Along with her husband, she traveled around the United States and Canada lecturing on pediatric chiropractic and practice management through the Drs. Peet & Peet Personalized Planning Principles system.

“Early on in her career, she specialized in the care of women and children, a specialty way ahead of its time. She also was responsible for helping fellow chiropractors improve how they served their little patients,” said Palmer Peet, D.C., her son. “She taught hundreds of other DCs how to correct subluxation in pediatric patients.”

Helen also wrote many articles on pediatrics and philosophy for this magazine and she wrote a regular column dealing with pediatric chiropractic in the ICA Review. The Peets also taught a module in the pediatric certification seminar held at Life University which was a joint venture with the International Chiropractic Pediatrics Association in the 1990s.


In the Beginning
Helen was born into a chiropractic dynasty. Her father, John Killeen, D.C., was a chiropractic pioneer who graduated from Palmer School of Chiropractic in 1913 under the tutelage of B.J. Palmer, D.C. He set up some of the first chiropractic offices in the Hudson Valley area and finally a large practice in Newburgh, N.Y.

In a previous article, Dr. Peet credited her father’s success with being “built on a reputation following a sound philosophy, a truthful presentation and a delivery system that was unmatched. Witnessing his work as a chiropractor under those circumstances instilled strong values in my two brothers and myself.”

Dr. Killeen’s brother Joseph and his sister Alice became chiropractors along with Peet’s brothers John and James. Helen, however, was a talented artist and decided to pursue a bachelor’s degree in art education at Syracuse University where she met her husband Nelson, an engineering student, on a blind date. They married after they graduated but Nelson was involved in a automobile accident that involved two fatalities. He survived but began suffering migraines and trouble with his sciatic nerve. “Her father straightened me out and I decided that I liked chiropractic, so she said ‘Let’s go to Palmer.’ Off we went, starting all over again,” remembered Nelson.

“When we arrived at the school on a Sunday morning, we saw this gentleman sweeping the walk out in front with a notebook in his hand, with a short cigar, and wearing sandals,” said Nelson.” “We taught that was kind of unusual, but I asked him if Dr. B.J. Palmer was around. He said, ‘You are looking at him.’”

They became close friends and colleagues with B.J. for his remaining years. Helen drew illustrations for three of his books; she redesigned his health booklets and helped him start a monthly chiropractic magazine which eventually became the ICA Review. They were the first couple team that ever spoke at the annual Lyceum and Helen was the first woman to speak back in 1959.


Adding to the Legacy
After the couple graduated from Palmer, they started a practice in Beacon, N.Y., which was across the river from Newburgh where her father practiced.

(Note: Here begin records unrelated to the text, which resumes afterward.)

(** * tako: the lexer (src/lex.cc) and the front of the driver (src/compile.cc)

    A shallow embedding of the lexer of the tako compiler and of [getTree],
    with the properties of its token stream.

    Conventions of the embedding:
    - a [std::string] is a list of bytes ([list ascii]); [content[i]] is
      [at_ content i], and [content.substr(pos)] is [skipn pos content];
    - [Offset] and [Position] (declared in a header that is not part of the
      sources at hand) are unsigned offsets into the text; they are modelled
      by [nat], for texts shorter than the range of the machine type;
    - the message log of a [Context] is a list, extended at its end;
    - a C++ loop is a recursive function over an iteration bound. *)

From Stdlib Require Import Ascii String List Arith Lia Bool Sorted.
Import ListNotations.

(** ** Byte strings *)

Definition bytes := list ascii.

Definition str (x : string) : bytes := list_ascii_of_string x.

(** [content[i]]; reading at [content.size()] yields the terminating NUL. *)
Definition at_ (content : bytes) (i : nat) : ascii := nth i content zero.

(** [chars.find(c) != std::string::npos] *)
Definition find (chars : bytes) (c : ascii) : bool :=
  existsb (Ascii.eqb c) chars.

Fixpoint bytes_eqb (a b : bytes) : bool :=
  match a, b with
  | [], [] => true
  | x :: a', y :: b' => Ascii.eqb x y && bytes_eqb a' b'
  | _, _ => false
  end.

(** [content.substr(0, n)] *)
Definition substr0 (content : bytes) (n : nat) : bytes := firstn n content.

(** [content.substr(start, n)] *)
Definition substr (content : bytes) (start n : nat) : bytes :=
  firstn n (skipn start content).

Definition tab : ascii := "009"%char.
Definition nl : ascii := "010"%char.
Definition cr : ascii := "013"%char.
Definition dquote : ascii := "034"%char.
Definition bslash : ascii := "092"%char.

(** ** Character classes (lex.cc, lines 8-16) *)

Definition lower : bytes := str "abcdefghijklmnopqrstuvwxyz".
Definition upper : bytes := str "ABCDEFGHIJKLMNOPQRSTUVWXYZ".
Definition nums : bytes := str "0123456789".

Definition whiteSpace : bytes := [" "%char; tab; nl; cr].
Definition numberChar : bytes := str "." ++ nums.
Lemma stateless_run_translation (engine : Engine) (input_path : Path) (s : CallSettings) :
  stateless (run_translation engine input_path s).
Proof.
  unfold run_translation, translation_body.
  apply stateless_try_except; [|intros e; apply stateless_ret].
  repeat first
    [ apply stateless_bind; [|intros ?]
    | apply stateless_external
    | apply stateless_lift
    | apply stateless_mkdir
    | apply stateless_consume_stream
    | apply stateless_ret ].
Qed.

Lemma stateless_translate_pdf (engine : Engine) (environ : gmap string string)
    (arguments : gmap string pyval) :
  stateless (translate_pdf engine environ arguments).
Proof.
  unfold translate_pdf.
  destruct (negb (truthy (dict_get arguments "input_file"))); [apply stateless_ret|].
  apply stateless_bind.
  - destruct (dict_get arguments "input_file");
      first [apply stateless_read_fs | apply stateless_raise].
  - intros [input_path|]; [|apply stateless_ret].
    destruct (negb (str_lower (Path_suffix input_path) =? ".pdf")%string);
      [apply stateless_ret|].
    destruct (resolve_settings environ arguments input_path);
      [apply stateless_ret|apply stateless_run_translation].
Qed.

End Stateless.

(** ** Precedence of arguments, environment and defaults *)

Section Precedence.

Context {RT : Runtime} {FS : Type} {FSI : FileSystem FS}.
Variable engine : Engine.
Variable environ : gmap string string.

Lemma explicit_or_default_get (arguments : gmap string pyval) (k : string) (dflt : pyval) :
  explicit_or_default arguments k dflt (dict_get_default arguments k dflt).
Proof.
  unfold explicit_or_default, dict_get_default.
  destruct (arguments !! k); reflexivity.
Qed.

(** C5, as amended.  In the settings of a call, [service], [lang_in],
    [lang_out], [qps], [watermark], [no_dual] and [no_mono] are the
    argument when the call gives one and otherwise the hardcoded default
    ([openrouter], [en], [zh], 4, true, false, false); no environment
    variable is read for them.  The model is the [model] argument when it
    is truthy (given and not empty); otherwise it is the value of the
    provider's model variable, or the provider's hardcoded default when the
    variable is unset.  The base URL comes from the environment alone
    ([OPENROUTER_BASE_URL] with a hardcoded default, [OPENAI_BASE_URL]
    without one).  The settings are a function of the arguments, the
    environment and the input path, and the handler is stateless: its
    result and the calls it makes do not depend on the calls made before. *)
Theorem resolve_settings_precedence (arguments : gmap string pyval) (input_path : Path)
    (s : CallSettings) :
  resolve_settings environ arguments input_path = inr s ->
  explicit_or_default arguments "service" (PyStr "openrouter") (s_service s)
  /\ explicit_or_default arguments "lang_in" (PyStr "en") (s_lang_in s)
  /\ explicit_or_default arguments "lang_out" (PyStr "zh") (s_lang_out s)
  /\ explicit_or_default arguments "qps" (PyInt 4) (s_qps s)
  /\ explicit_or_default arguments "watermark" (PyBool true) (s_watermark s)
  /\ explicit_or_default arguments "no_dual" (PyBool false) (s_no_dual s)
  /\ explicit_or_default arguments "no_mono" (PyBool false) (s_no_mono s)
  /\ (truthy (dict_get arguments "model") = true -> s_model s = dict_get arguments "model")
  /\ (truthy (dict_get arguments "model") = false ->
      (s_service s = PyStr "openrouter" ->
       s_model s
       = environ_get_default environ "OPENROUTER_MODEL" "google/gemini-2.5-flash")
      /\ (s_service s = PyStr "openai" ->
          s_model s = environ_get_default environ "OPENAI_MODEL" "gpt-4o-mini"))
  /\ (s_service s = PyStr "openrouter" ->
      s_base_url s
      = environ_get_default environ "OPENROUTER_BASE_URL" "https://openrouter.ai/api/v1")
  /\ (s_service s = PyStr "openai" -> s_base_url s = environ_get environ "OPENAI_BASE_URL")
  /\ stateless (translate_pdf (FSI := FSI) engine environ arguments).
Proof.
  intros Hs.
  revert Hs. unfold resolve_settings. cbv zeta.
  destruct (py_eq_str _ "openrouter") eqn:Hrouter.
  - destruct (negb _); intros [= <-]; cbn [s_service s_lang_in s_lang_out s_qps
      s_watermark s_no_dual s_no_mono s_model s_base_url].
    apply py_eq_str_true in Hrouter.
    repeat (split; [apply explicit_or_default_get|]).
    cbn [get_env_config openrouter_model openrouter_base_url]. unfold py_or.
    split; [intros ->; reflexivity|].
    split; [intros ->; split; [reflexivity|rewrite Hrouter; discriminate]|].
    split; [reflexivity|].
    split; [rewrite Hrouter; discriminate|apply stateless_translate_pdf].
  - destruct (py_eq_str _ "openai") eqn:Hopenai; [|discriminate].
    destruct (negb _); intros [= <-]; cbn [s_service s_lang_in s_lang_out s_qps
      s_watermark s_no_dual s_no_mono s_model s_base_url].
    apply py_eq_str_true in Hopenai.
    repeat (split; [apply explicit_or_default_get|]).
    cbn [get_env_config openai_model openai_base_url]. unfold py_or.
    split; [intros ->; reflexivity|].
    split; [intros ->; split; [rewrite Hopenai; discriminate|reflexivity]|].
    split; [rewrite Hopenai; discriminate|].
    split; [reflexivity|apply stateless_translate_pdf].
Qed.

End Precedence.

The nuns at her alma mater, Mount St. Mary’s Catholic Academy, asked her to take over for her dad in taking care of them. “One of her nuns had five operations on her spine and was in braces, “ Nelson said. “Helen worked on her to get the braces off and she was so happy to be free of all that.”

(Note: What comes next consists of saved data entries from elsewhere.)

Lemma parseArguments_numbers_are_truthy_witness :
  Cli.concurrentChecks
    (Cli.parseArguments CONFIG Cli.parseDecimal
       [js "-c"; js "0"; js "-t"; js "soon"; js "ab*.io"])
  = Finite 10
  /\ Cli.truthy
       (Cli.concurrentChecks
          (Cli.parseArguments CONFIG Cli.parseDecimal
             [js "-c"; js "0"; js "-t"; js "soon"; js "ab*.io"])) = true
  /\ Cli.truthy
       (Cli.timeout
          (Cli.parseArguments CONFIG Cli.parseDecimal
             [js "-c"; js "0"; js "-t"; js "soon"; js "ab*.io"])) = true
  /\ forall parsed,
       Cli.toMain
         (Cli.parseArguments CONFIG Cli.parseDecimal
            [js "-c"; js "0"; js "-t"; js "soon"; js "ab*.io"])
       = Some parsed ->
       arg_concurrentChecks parsed <> 0%Z
       /\ concurrentChecks
            (constructor CONFIG
               {| opt_concurrentChecks := Some (arg_concurrentChecks parsed);
                  opt_timeout := Some (arg_timeout parsed);
                  opt_outputFile := arg_outputFile parsed |})
          = arg_concurrentChecks parsed
       /\ timeout
            (constructor CONFIG
               {| opt_concurrentChecks := Some (arg_concurrentChecks parsed);
                  opt_timeout := Some (arg_timeout parsed);
                  opt_outputFile := arg_outputFile parsed |})
          = arg_timeout parsed.
Proof.
  split; [reflexivity|].
  apply (parseArguments_numbers_are_truthy CONFIG Cli.parseDecimal
           [js "-c"; js "0"; js "-t"; js "soon"; js "ab*.io"]);
    discriminate.
Defined.

(** X11. [-h] or [--help] as the first argument does not end the
    parsing: the loop goes on, and the options are those of the remaining
    arguments with [help] set. [main] then returns after showing the help,
    whatever the other options are: no finder is made, nothing is queried,
    nothing is written. *)
Theorem help_first_parses_on_and_main_returns (cfg : Configuration)
    (sort_random : list jsstring -> list jsstring)
    (dns : nat -> jsstring -> DnsOutcome)
    (arrival : list (nat * ProbeFrame) -> list (nat * ProbeFrame))
    (Date_now : Z) (readFileSync_throws : bool)
    (roundedFill : Z -> Z -> jsnumber)
    (parseInt : option jsstring -> jsnumber) (flag : jsstring)
    (args : list jsstring) (parsed : ParsedArgs) (answer : jsstring)
    (w : World) :
  flag = js "-h" \/ flag = js "--help" ->
  Cli.toMain (Cli.parseArguments cfg parseInt (flag :: args)) = Some parsed ->
  Cli.parseArguments cfg parseInt (flag :: args)
  = Cli.withHelp (Cli.parseArguments cfg parseInt args)
  /\ Cli.help (Cli.parseArguments cfg parseInt (flag :: args)) = true
  /\ main cfg sort_random dns arrival Date_now readFileSync_throws
       roundedFill parsed answer w = Some (returned, w).
Proof.
  intros Hflag Hparsed.
  assert (Hon : Cli.parseArguments cfg parseInt (flag :: args)
                = Cli.withHelp (Cli.parseArguments cfg parseInt args)).
  { unfold Cli.parseArguments.
    destruct Hflag as [-> | ->]; cbn [Cli.parseFrom]; eval_flags;
      apply (parseFrom_withHelp cfg parseInt (length args) args);
      reflexivity. }
  assert (Hhelp : Cli.help (Cli.parseArguments cfg parseInt (flag :: args))
                  = true).
  { now rewrite Hon. }
  split; [exact Hon|]. split; [exact Hhelp|].
  unfold Cli.toMain in Hparsed.
  destruct (Cli.concurrentChecks _); try discriminate.
  destruct (Cli.timeout _); try discriminate.
  injection Hparsed as <-. unfold main. cbn [arg_help]. now rewrite Hhelp.
Qed.

Lemma help_first_parses_on_and_main_returns_witness :
  Cli.parseArguments CONFIG Cli.parseDecimal
    [js "--help"; js "-c"; js "20"; js "ab*.io"; js "-o"; js "x.txt"]
  = {| Cli.domain := Some (js "ab*.io"); Cli.concurrentChecks := Finite 20;
       Cli.timeout := Finite 5000; Cli.outputFile := Some (js "x.txt");
       Cli.help := true |}
  /\ Cli.parseArguments CONFIG Cli.parseDecimal
       [js "--help"; js "-c"; js "20"; js "ab*.io"; js "-o"; js "x.txt"]
     = Cli.withHelp
         (Cli.parseArguments CONFIG Cli.parseDecimal
            [js "-c"; js "20"; js "ab*.io"; js "-o"; js "x.txt"])
  /\ Cli.help
       (Cli.parseArguments CONFIG Cli.parseDecimal
          [js "--help"; js "-c"; js "20"; js "ab*.io"; js "-o"; js "x.txt"])
     = true
  /\ main CONFIG (@rev jsstring) (fun _ _ => Resolved [])
       (@rev (nat * ProbeFrame)) 0 false idealFill
       {| arg_domain := Some (js "ab*.io"); arg_concurrentChecks := 20;
          arg_timeout := 5000; arg_outputFile := Some (js "x.txt");
          arg_help := true |}
       (js "") newFinder
     = Some (returned, newFinder).
Proof.
  split; [reflexivity|].
  apply (help_first_parses_on_and_main_returns CONFIG (@rev jsstring)
           (fun _ _ => Resolved []) (@rev (nat * ProbeFrame)) 0 false
           idealFill Cli.parseDecimal (js "--help")
           [js "-c"; js "20"; js "ab*.io"; js "-o"; js "x.txt"]).
  - now right.
  - reflexivity.
Defined.

(** X12. A domain given with [-d] or [--domain] is taken as it stands,
    and a first argument that does not start with ['-'] is taken as the
    domain; in both cases, when it is not empty, nothing that follows
    replaces it, positional arguments included, as long as no [-d] or
    [--domain] follows. *)
Theorem parseArguments_domain_is_kept (cfg : Configuration)
    (parseInt : option jsstring -> jsnumber) (value : jsstring)
    (rest : list jsstring) :
  value <> [] ->
  Forall (fun arg => Cli.isFlag arg "-d" "--domain" = false) rest ->
  Cli.domain (Cli.parseArguments cfg parseInt (js "-d" :: value :: rest))
  = Some value
  /\ Cli.domain
       (Cli.parseArguments cfg parseInt (js "--domain" :: value :: rest))
     = Some value
  /\ (Cli.startsWithDash value = false ->
      Cli.domain (Cli.parseArguments cfg parseInt (value :: rest))
      = Some value).
Proof.
  intros Hvalue Hrest. unfold Cli.parseArguments.
  split; [|split].
  - cbn [Cli.parseFrom]. eval_flags.
    now apply (parseFrom_domain_kept cfg parseInt value Hvalue
                 (length rest) rest).
  - cbn [Cli.parseFrom]. eval_flags.
    now apply (parseFrom_domain_kept cfg parseInt value Hvalue
                 (length rest) rest).
  - intros Hdash. cbn [Cli.parseFrom].
    destruct (isFlag_startsWithDash value Hdash)
      as (-> & -> & -> & -> & ->).
    rewrite Hdash. cbn.
    now apply (parseFrom_domain_kept cfg parseInt value Hvalue
                 (length rest) rest).
Qed.

Lemma parseArguments_domain_is_kept_witness :
  Cli.domain
    (Cli.parseArguments CONFIG Cli.parseDecimal
       [js "-d"; js "my*site.org"; js "other.com"; js "-c"; js "7"])
  = Some (js "my*site.org")
  /\ Cli.domain
       (Cli.parseArguments CONFIG Cli.parseDecimal
          [js "--domain"; js "my*site.org"; js "other.com"; js "-c";
           js "7"])
     = Some (js "my*site.org")
  /\ (Cli.startsWithDash (js "my*site.org") = false ->
      Cli.domain
        (Cli.parseArguments CONFIG Cli.parseDecimal
           [js "my*site.org"; js "other.com"; js "-c"; js "7"])
      = Some (js "my*site.org")).
Proof.
  apply (parseArguments_domain_is_kept CONFIG Cli.parseDecimal
           (js "my*site.org") [js "other.com"; js "-c"; js "7"]).
  - discriminate.
  - repeat constructor.
Defined.

(** With [-d -h] the domain is ["-h"] and no help is asked for; a
    concurrency of [abc] or [0] gives the default 10, one of [-5] is
    kept. *)
Example parseArguments_edge_cases :
  Cli.parseArguments CONFIG Cli.parseDecimal [js "-d"; js "-h"]
  = {| Cli.domain := Some (js "-h"); Cli.concurrentChecks := Finite 10;
       Cli.timeout := Finite 5000;
       Cli.outputFile := Some (js "available_domains.txt");
       Cli.help := false |}
  /\ Cli.concurrentChecks
       (Cli.parseArguments CONFIG Cli.parseDecimal [js "-c"; js "abc"])
     = Finite 10
  /\ Cli.concurrentChecks
       (Cli.parseArguments CONFIG Cli.parseDecimal [js "a*.io"; js "-c"])
     = Finite 10
  /\ Cli.concurrentChecks
       (Cli.parseArguments CONFIG Cli.parseDecimal [js "-c"; js "-5"])
     = Finite (-5).
Proof. repeat split. Qed.

(** ** The timer of a probe; the ring after the summary *)

Lemma filter_keeps_all {A : Type} (f : A -> bool) (l : list A) :
  Forall (fun x => f x = true) l -> List.filter f l = l.
Proof.
  induction 1 as [|x l Hx _ IH]; cbn; [reflexivity|]. now rewrite Hx, IH.
Qed.

Lemma find_none {A : Type} (f : A -> bool) (l : list A) :
  Forall (fun x => f x = false) l -> List.find f l = None.
Proof.
  induction 1 as [|x l Hx _ IH]; cbn; [reflexivity|]. now rewrite Hx.
Qed.

Lemma find_last {A : Type} (f : A -> bool) (l : list A) (x : A) :
  Forall (fun y => f y = false) l -> f x = true ->
  List.find f (l ++ [x]) = Some x.
Proof.
  induction 1 as [|y l Hy _ IH]; cbn; intros Hx; [now rewrite Hx|].
  rewrite Hy. now apply IH.
Qed.

Section TimerFacts.

Variable domain : jsstring.
Variable w : World.
Hypothesis numbered : timers_numbered w.

Local Abbreviation armed :=
  {| timeoutId := timersMade w; delay := timeout (this w);
     controller := length (controllers w) |}.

In the first years of their practice, there was a big polio scare in the early 1950s. “I can recall many nights we stayed all night long at the bedside some of the little kids keeping the fevers down and no polio developed,” he recalled. “It is amazing the touch she had.”

The Peets had four children, three of whom became chiropractors who are devoting themselves to the same principles of that guided their parents and grandfather.

At last count, there were 14 chiropractors in the family and a few grandchildren who are expressing an interest in chiropractic. They are an expressive chiropractic family who believes in the principles of life and health; it’s a true testament to her legacy.

“It was wonderful to know how one person affected so many thousands of people and how it goes so far,” Nelson said.